Synthesis, characterization, and preliminary assessment of anti-Flt1 peptide–hyaluronate conjugate for the treatment of corneal neovascularization

Anti-Flt1 peptide of GNQWFI has been reported to inhibit vascular endothelial growth factor receptor 1 (VEGFR1) – mediated endothelial cell migration and tube formation. In this work, a protocol to synthesize anti-Flt1 peptide–hyaluronate (HA) conjugate was successfully developed for the treatment of corneal neovascularization. Using tetrabutyl ammonium salt of HA (HA-TBA), water-insoluble anti-Flt1 peptide could be conjugated with HA in dimethyl sulfoxide (DMSO) by the amide bond formation between carboxyl groups of HA and N-terminal amine groups of GGNQWFI. The formation of anti-Flt1 peptide–HA conjugate was confirmed by 1H NMR and fluorometric analyses.
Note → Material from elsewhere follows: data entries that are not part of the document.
Definition disconnect (c : t) : t * list Effect :=
  setStatus DISCONNECTED
    {| ws := None; status := status c;
       pendingRequests := pendingRequests c;
       nextRequestId := nextRequestId c |}.

Definition handleMessage (m : Message) (c : t) : t * list Effect :=
  match requestId m with
  | Some id =>
      if bool_decide (id ∈ pendingRequests c) then
        ({| ws := ws c; status := status c;
            pendingRequests := pendingRequests c ∖ {[id]};
            nextRequestId := nextRequestId c |},
         [if isError m
          then Reject id ("RPC Error: " ++ default "Unknown error" (errorText m))
          else Resolve id (result m)])
      else (c, [])
  | None => (c, [])
  end.

(** [sendRequest(method, params)]: [None] when it throws because the
    socket is not open; otherwise the id drawn. [signs] tells whether
    signing the request succeeds. *)
Definition sendRequest (signs : bool) (method : string) (c : t)
  : option Z * t * list Effect :=
  if bool_decide (ws c = Some OPEN) then
    let id := nextRequestId c in
    if signs then
      (Some id,
       {| ws := ws c; status := status c;
          pendingRequests := pendingRequests c ∪ {[id]};
          nextRequestId := id + 1 |},
       [Send id method])
    else
      (Some id,
       {| ws := ws c; status := status c;
          pendingRequests := pendingRequests c ∖ {[id]};
          nextRequestId := id + 1 |},
       [Reject id "signing failed"])
  else (None, c, []).

(** The callback of the 10 s timer armed by [sendRequest] for [id]. *)
Definition onTimer (id : Z) (c : t) : t * list Effect :=
  if bool_decide (id ∈ pendingRequests c) then
    ({| ws := ws c; status := status c;
        pendingRequests := pendingRequests c ∖ {[id]};
        nextRequestId := nextRequestId c |},
     [Reject id "Request timeout"])
  else (c, []).

Definition rejects (id : Z) (e : Effect) : bool :=
  match e with
  | Reject id' _ => bool_decide (id' = id)
  | _ => false
  end.

End Client.

(** ** Movement on the grid (game-movement: [moveActor], [changeDirection],
    [updateGame]) *)

Module Game.

(** An actor object. *)
Record Actor := {
  hp : Z;
  x : Z;
  y : Z;
  isPlayer : bool;
  damage : string;
  id : option string;
  eoa : option string
}.

(** The game state. [actorList] holds the actor objects; [player] and the
    values of [actorMap] are references to them, modelled as positions in
    [actorList], so that a write to an actor is seen through all of them.
    The key [x + '_' + y] of [actorMap] is the pair of coordinates.
    [map] is [map.map], indexed [x] then [y]. [players] is [None] when the
    state has no [players] property; its content is [players.host]. *)
Record State := {
  map : list (list Z);
  actorList : list Actor;
  actorMap : gmap (Z * Z) nat;
  player : option nat;
  players : option (option string);
  lastMove : option Z;
  winner : option string;
  isGameOver : bool;
  gameTime : Z
}.

(** [{success: true, gameState}], [{success: false, error}], or an
    exception. *)
Inductive Result :=
| Success (g : State)
| Failure (error : string)
| Throws (what : string).

(** The [switch] on the direction: the change of [(x, y)]. *)
Definition delta (direction : string) : option (Z * Z) :=
  if String.eqb direction "UP" then Some (0, -1)
  else if String.eqb direction "DOWN" then Some (0, 1)
  else if String.eqb direction "LEFT" then Some (-1, 0)
  else if String.eqb direction "RIGHT" then Some (1, 0)
  else None.

(** [actorList.find(a => a.id === actorId)], as a reference. *)
Fixpoint findById (actorId : string) (l : list Actor) (i : nat) : option nat :=
  match l with
  | [] => None
  | a :: rest =>
      if bool_decide (id a = Some actorId) then Some i else findById actorId rest (S i)
  end.

Definition findActor (g : State) (actorId : string) : option nat :=
  if String.eqb actorId "player" then player g else findById actorId (actorList g) 0.

Definition moveTo (a : Actor) (newX newY : Z) : Actor :=
  {| hp := hp a; x := newX; y := newY; isPlayer := isPlayer a;
     damage := damage a; id := id a; eoa := eoa a |}.

(** [gameState.lastMove && now - gameState.lastMove < 1000] *)
Definition tooFast (lastMove : option Z) (now : Z) : bool :=
  match lastMove with
  | Some t => negb (t =? 0) && (now - t <? 1000)
  | None => false
  end.

Section Grid.

Variables GRID_WIDTH GRID_HEIGHT : Z.

Definition moveActor (g : State) (actorId direction : string) (now : Z) : Result :=
  match findActor g actorId with
  | None => Failure "Actor not found"
  | Some ref =>
      match actorList g !! ref with
      | None => Failure "Actor not found"
      | Some actor =>
          match delta direction with
          | None => Failure "Invalid direction"
          | Some (dx, dy) =>
              let newX := x actor + dx in
              let newY := y actor + dy in
              if (newX <? 0) || (newX >=? GRID_WIDTH) || (newY <? 0) || (newY >=? GRID_HEIGHT)
              then Failure "Out of bounds"
              else
                match map g !! Z.to_nat newX with
                | None => Throws "TypeError"
                | Some column =>
                    if negb (bool_decide (column !! Z.to_nat newY = Some 0))
                    then Failure "Blocked by wall"
                    else if tooFast (lastMove g) now then Failure "TOO_FAST"
                    else
                      match actorMap g !! (newX, newY) with
                      | Some _ => Failure "Blocked by actor"
                      | None =>
                          Success
                            {| map := map g;
                               actorList := <[ref := moveTo actor newX newY]> (actorList g);
                               actorMap :=
                                 <[(newX, newY) := ref]>
                                   (delete (x actor, y actor) (actorMap g));
                               player := player g;
                               players := players g;
                               lastMove := Some now;
                               winner := winner g;
                               isGameOver := isGameOver g;
                               gameTime := gameTime g |}
                      end
                end
          end
      end
  end.

Variable getAddress : string -> option string.

Definition changeDirection (g : State) (direction playerEoa : string) (now : Z) : Result :=
  match getAddress playerEoa with
  | None => Throws "invalid address"
  | Some formattedPlayerEoa =>
      if isGameOver g then Failure "Game is already over"
      else
        match players g with
        | None => Throws "TypeError"
        | Some host =>
            if negb (bool_decide (host = Some formattedPlayerEoa))
            then Failure "Only host can move"
            else moveActor g "player" direction now
        end
  end.

End Grid.

Definition updateGame (g : State) : Result :=
  if isGameOver g then Success g
  else Success
         {| map := map g; actorList := actorList g; actorMap := actorMap g;
            player := player g; players := players g; lastMove := lastMove g;
            winner := winner g; isGameOver := isGameOver g;
            gameTime := gameTime g + 1 |}.

(** The vector-to-direction table of the room manager's
    [processDirectionChange]. *)
Definition directionOfVector (vx vy : Z) : option string :=
  if (vx =? 0) && (vy =? -1) then Some "UP"
  else if (vx =? 0) && (vy =? 1) then Some "DOWN"
  else if (vx =? -1) && (vy =? 0) then Some "LEFT"
  else if (vx =? 1) && (vy =? 0) then Some "RIGHT"
  else None.

(** Every actor is filed in [actorMap] under its own cell, and every
    entry of [actorMap] refers to an actor standing on that cell. *)
Definition consistent (g : State) : Prop :=
  (forall i a, actorList g !! i = Some a -> actorMap g !! (x a, y a) = Some i)
  /\ (forall k i, actorMap g !! k = Some i ->
        exists a, actorList g !! i = Some a /\ (x a, y a) = k).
The average number of grafted peptide molecules in anti-Flt1 peptide–HA conjugates could be controlled from 3 to 30 per single HA chain by changing the feeding amount of peptide for the conjugation reaction. According to in vitro biological activity tests, anti-Flt1 peptide–HA conjugate exhibited a significant inhibition effect on the binding of Flt1-Fc to VEGF165 coated on the well. Furthermore, in vivo biological activity of anti-Flt1 peptide–HA conjugate was confirmed from the inhibitory effect on corneal neovascularization in silver nitrate cauterized corneas of SD rats. The VEGF receptor 2 expression was also reduced after treatment with anti-Flt1 peptide–HA conjugate. The water-soluble anti-Flt1 peptide–HA conjugate was thought to have a potential to be developed as anti-angiogenic therapeutics for the treatment of corneal neovascularization.